The enhanced bond-buying program is therefore now worth a total of 1.35 trillion euros, and provides national governments with the breathing space to decide their own response.
It was a larger expansion of stimulus measures by the central bank than many investors had predicted. Analysts had expected only a 500-billion-euro boost to the quantitative easing stimulus.
The meeting of its governors on Thursday was the first since Germany's Constitutional Court ruled that the central bank's powers should be reined in.
The ECB will do "everything necessary" to support the eurozone economy, said the central bank's president, Christine Lagarde, in a news briefing. "The pandemic has created an unprecedented contraction," Lagarde said.
While indicators for economic activity have "shown some signs of a bottoming out", the improvement has so far been "tepid" compared with the speed at which the indicators plummeted in the preceding months, she added.
Lagarde said the pandemic stimulus has prevented a "downward spiral" in growth and inflation.
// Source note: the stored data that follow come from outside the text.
(* ===== verification/ScalingRules.v ===== *)
(** * The scaling rules of the worker controller

    [get_desired_worker_count] and [get_req_setting] of
    kubernetes/worker-controller/src/autoscaler_rules.py, and a specification of
    the number of workers each strategy promises, over the typed options the
    API stores.

    [math.ceil(int(tasks) / int(chunks))] goes through a float; the quotient is
    exact enough for its ceiling to be [ceil_div] below 2^53 tasks. *)

From S2P Require Import Prelude PyData ModelOptions.
Local Open Scope Z_scope.

(** [ModelState] of kubernetes/worker-controller/src/models.py. *)
Record ModelState := { tasks : Z; analyses : Z; priority : Z }.

(** A settings value equal to a string literal. *)
Definition is_str (j : json) (s : string) : bool :=
  match j with JStr t => bool_decide (t = s) | _ => false end.

Definition get_req_setting (autoscaling_setting : json) (name : string) : result json :=
  value ← py_get_or autoscaling_setting name JNull;
  if truthy value then Ok value else Raise (ValueError "Missing required attribute").

Definition get_desired_worker_count (autoscaling_setting : json) (model_state : ModelState)
    (never_shutdown_fixed_workers : bool) : result Z :=
  strategy ← py_get_or autoscaling_setting "scaling_strategy" JNull;
  worker_count_min ← (py_get_or autoscaling_setting "worker_count_min" (JInt 0) ≫= py_int);
  let analysis_in_progress := (0 <? tasks model_state) || (0 <? analyses model_state) in
  if negb (truthy strategy) then Raise (ValueError "No valid auto scaling configuration for model")
  else
    worker_count_max ← (if is_str strategy "QUEUE_LOAD" || is_str strategy "DYNAMIC_TASKS"
                        then get_req_setting autoscaling_setting "worker_count_max"
                        else Ok JNull);
    if is_str strategy "FIXED_WORKERS" && never_shutdown_fixed_workers then
      count ← (get_req_setting autoscaling_setting "worker_count_fixed" ≫= py_int);
      Ok (Z.max count worker_count_min)
    else if negb analysis_in_progress then Ok worker_count_min
    else if is_str strategy "FIXED_WORKERS" then
      count ← (get_req_setting autoscaling_setting "worker_count_fixed" ≫= py_int);
      Ok (Z.max count worker_count_min)
    else if is_str strategy "QUEUE_LOAD" then
      limit ← py_num worker_count_max;
      Ok (Z.max (Z.min (analyses model_state) limit) worker_count_min)
    else if is_str strategy "DYNAMIC_TASKS" then
      chunks_per_worker ← (py_get_or autoscaling_setting "chunks_per_worker" JNull ≫= py_int);
      if chunks_per_worker =? 0 then Raise ZeroDivisionError
      else
        let workers := ceil_div (tasks model_state) chunks_per_worker in
        limit ← py_num worker_count_max;
        Ok (Z.max (Z.min workers limit) worker_count_min)
    else Raise (ValueError "Unsupported scaling strategy").

(** ** Specification *)

(** The options as the API serves them ([ModelScalingConfigSerializer]). *)
Definition encode_options (o : ModelScalingOptions) : json :=
  JObj [("scaling_strategy"%string, JStr (scaling_name (scaling_strategy o)));
        ("worker_count_fixed"%string, JInt (worker_count_fixed o));
        ("worker_count_max"%string, JInt (worker_count_max o));
        ("worker_count_min"%string, JInt (worker_count_min o));
        ("chunks_per_worker"%string, JInt (chunks_per_worker o))].

Definition in_progress (s : ModelState) : bool := (0 <? tasks s) || (0 <? analyses s).

(** The workers a strategy asks for while there is work, before the minimum. *)
Definition demand (o : ModelScalingOptions) (s : ModelState) : Z :=
  match scaling_strategy o with
  | FIXED_WORKERS => worker_count_fixed o
  | QUEUE_LOAD => Z.min (analyses s) (worker_count_max o)
  | DYNAMIC_TASKS => Z.min (ceil_div (tasks s) (chunks_per_worker o)) (worker_count_max o)
  end.

(** The promise: idle models get the minimum (debug mode keeps fixed workers
    up), busy ones what the strategy asks for, never less than the minimum. *)
Definition busy (o : ModelScalingOptions) (s : ModelState) (keep_fixed : bool) : bool :=
  in_progress s || (keep_fixed && bool_decide (scaling_strategy o = FIXED_WORKERS)).

Definition desired (o : ModelScalingOptions) (s : ModelState) (keep_fixed : bool) : Z :=
  if busy o s keep_fixed then Z.max (demand o s) (worker_count_min o)
  else worker_count_min o.

(** A count of zero counts as a missing setting, and the number of chunks per
    worker is a divisor. *)
Definition settings_error (o : ModelScalingOptions) (s : ModelState) (keep_fixed : bool) : option exn :=
  let missing := ValueError "Missing required attribute" in
  match scaling_strategy o with
  | FIXED_WORKERS => if busy o s keep_fixed && (worker_count_fixed o =? 0) then Some missing else None
  | QUEUE_LOAD => if worker_count_max o =? 0 then Some missing else None
  | DYNAMIC_TASKS =>
      if worker_count_max o =? 0 then Some missing
      else if busy o s keep_fixed && (chunks_per_worker o =? 0) then Some ZeroDivisionError
      else None
  end.

Lemma get_desired_worker_count_eq o s keep_fixed :
  get_desired_worker_count (encode_options o) s keep_fixed =
  match settings_error o s keep_fixed with
  | Some e => Raise e
  | None => Ok (desired o s keep_fixed)
  end.
Proof.
  unfold get_desired_worker_count, desired, settings_error, demand, busy, in_progress, get_req_setting.
  destruct o as [strategy f mx mn c]; cbn.
  destruct strategy, keep_fixed, (0 <? tasks s), (0 <? analyses s); cbn;
    destruct (f =? 0), (mx =? 0), (c =? 0); reflexivity.
Qed.

(** C39: for every stored options row, model state and mode the rules compute
    the specified worker count, or raise the specified error. *)
Theorem desired_worker_count_refines o s keep_fixed :
  get_desired_worker_count (encode_options o) s keep_fixed =
  match settings_error o s keep_fixed with
  | Some e => Raise e
  | None => Ok (desired o s keep_fixed)
  end.
Proof. exact (get_desired_worker_count_eq o s keep_fixed). Qed.

Lemma desired_nonneg o s keep_fixed : scaling_wf o → 0 ≤ desired o s keep_fixed.
Proof. intros (?&?&?&?). unfold desired. case_match; lia. Qed.

(** With stored options (whose bounds are ordered) and a strategy that has
    a maximum, the rules never ask for fewer workers than the configured minimum
    nor for more than the configured maximum. *)
Theorem desired_worker_count_bounds o s keep_fixed n :
  scaling_wf o →
  scaling_strategy o ≠ FIXED_WORKERS →
  get_desired_worker_count (encode_options o) s keep_fixed = Ok n →
  worker_count_min o ≤ n ≤ worker_count_max o.
Proof.
  rewrite get_desired_worker_count_eq. intros (?&?&?&?) Hs Hd.
  case_match; simplify_eq. unfold desired, demand.
  destruct (scaling_strategy o); [done|..]; case_match; lia.
Qed.

Definition dynamic_options : ModelScalingOptions :=
  {| scaling_strategy := DYNAMIC_TASKS; worker_count_fixed := 1;
     worker_count_max := 15; worker_count_min := 1; chunks_per_worker := 4 |}.

Lemma desired_worker_count_bounds_witness : 1 ≤ 3 ≤ 15.
Proof.
  apply (desired_worker_count_bounds dynamic_options {| tasks := 12; analyses := 2; priority := 4 |} false 3).
  - unfold scaling_wf; cbn; lia.
  - discriminate.
  - vm_compute. reflexivity.
Defined.

(** More work never asks for fewer workers. *)
Theorem desired_worker_count_monotone o s s' keep_fixed n n' :
  scaling_wf o →
  tasks s ≤ tasks s' → analyses s ≤ analyses s' →
  0 ≤ worker_count_max o →
  get_desired_worker_count (encode_options o) s keep_fixed = Ok n →
  get_desired_worker_count (encode_options o) s' keep_fixed = Ok n' →
  n ≤ n'.
Proof.
  rewrite !get_desired_worker_count_eq. intros (?&?&Hc&?) Ht Ha Hm Hd Hd'.
  destruct (settings_error o s keep_fixed) eqn:E; [done|].
  destruct (settings_error o s' keep_fixed) eqn:E'; [done|]. simplify_eq.
  unfold desired. destruct (busy o s keep_fixed) eqn:B.
  - assert (busy o s' keep_fixed = true) as B'.
    { unfold busy, in_progress in *. destruct (keep_fixed && _); [by rewrite orb_true_r|].
      rewrite orb_false_r in *. apply orb_true_iff in B. apply orb_true_iff.
      rewrite !Z.ltb_lt in *. lia. }
    rewrite B'. enough (demand o s ≤ demand o s') by lia.
    unfold demand, settings_error in *. destruct (scaling_strategy o); [done|lia|].
    rewrite B in E.
    destruct (worker_count_max o =? 0); [done|]. destruct (Z.eqb_spec (chunks_per_worker o) 0); [done|].
    enough (ceil_div (tasks s) (chunks_per_worker o) ≤ ceil_div (tasks s') (chunks_per_worker o)) by lia.
    apply ceil_div_mono; lia.
  - case_match; lia.
Qed.

Lemma desired_worker_count_monotone_witness : 3 ≤ 6.
Proof.
  apply (desired_worker_count_monotone dynamic_options {| tasks := 12; analyses := 2; priority := 4 |}
           {| tasks := 22; analyses := 3; priority := 1 |} false);
    try (vm_compute; reflexivity); try (unfold scaling_wf; cbn; lia); cbn; lia.
Defined.
(** Field assignment through a reference. *)
Definition assign (d : WorkerDeployments) (r : ref) (f : WorkerDeployment → WorkerDeployment) : WorkerDeployments :=
  {| worker_deployments := worker_deployments d; objects := alter f r (objects d); next_ref := next_ref d |}.

(** ** Operations *)

Definition dash_join (l : list string) : string := join "-" l.

Definition id_string (wd : WorkerDeployment) : string :=
  match api_version wd with
  | None => lower (dash_join [supplier_id wd; model_id wd; model_version_id wd])
  | Some api => lower (dash_join [supplier_id wd; model_id wd; model_version_id wd; api])
  end.

Definition same (a b : string) : bool := String.eqb (lower a) (lower b).

(** The list of comparisons is built before [all] looks at it, so a deployment
    without an API version raises, whatever its other fields. *)
Definition matches (s m v : string) (api : option string) (wd : WorkerDeployment) : result bool :=
  let ids := same (supplier_id wd) s && same (model_id wd) m && same (model_version_id wd) v in
  match api with
  | Some a =>
      match api_version wd with
      | Some a' => Ok (ids && same a' a)
      | None => Raise AttributeError
      end
  | None => Ok ids
  end.

Fixpoint find_deployment (objs : gmap ref WorkerDeployment) (test : WorkerDeployment → result bool)
    (refs : list ref) : result (option ref) :=
  match refs with
  | [] => Ok None
  | r :: refs =>
      match objs !! r with
      | Some wd => b ← test wd; if b : bool then Ok (Some r) else find_deployment objs test refs
      | None => find_deployment objs test refs
      end
  end.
New ECB forecasts suggest that annual GDP growth will fall by 8.7 percent in 2020 and rebound by 2021 to 5.2 percent, followed by 3.3 percent in 2022.
Growth will start to rebound in the third quarter as lockdown restrictions ease, Lagarde said. However, the pace of recovery is "very uncertain" and forecasts are biased to the "downside", she added.
Inflation will decline over the coming months, remaining subdued through to the end of the year, she said. Lower demand will suppress inflation, and it will only be partially counterbalanced by higher prices from supply constraints, she said. ECB forecasts suggest the annual rate of inflation will be 0.3 percent in 2020, 0.8 percent in 2021 and 1.3 percent in 2022.
Hinesh Patel, portfolio manager at Quilter Investors, said:"We were expecting less of an increase in the pandemic bond buying program given economies across Europe are beginning to reopen and the worst of the crisis appears to be in the rear-view mirror."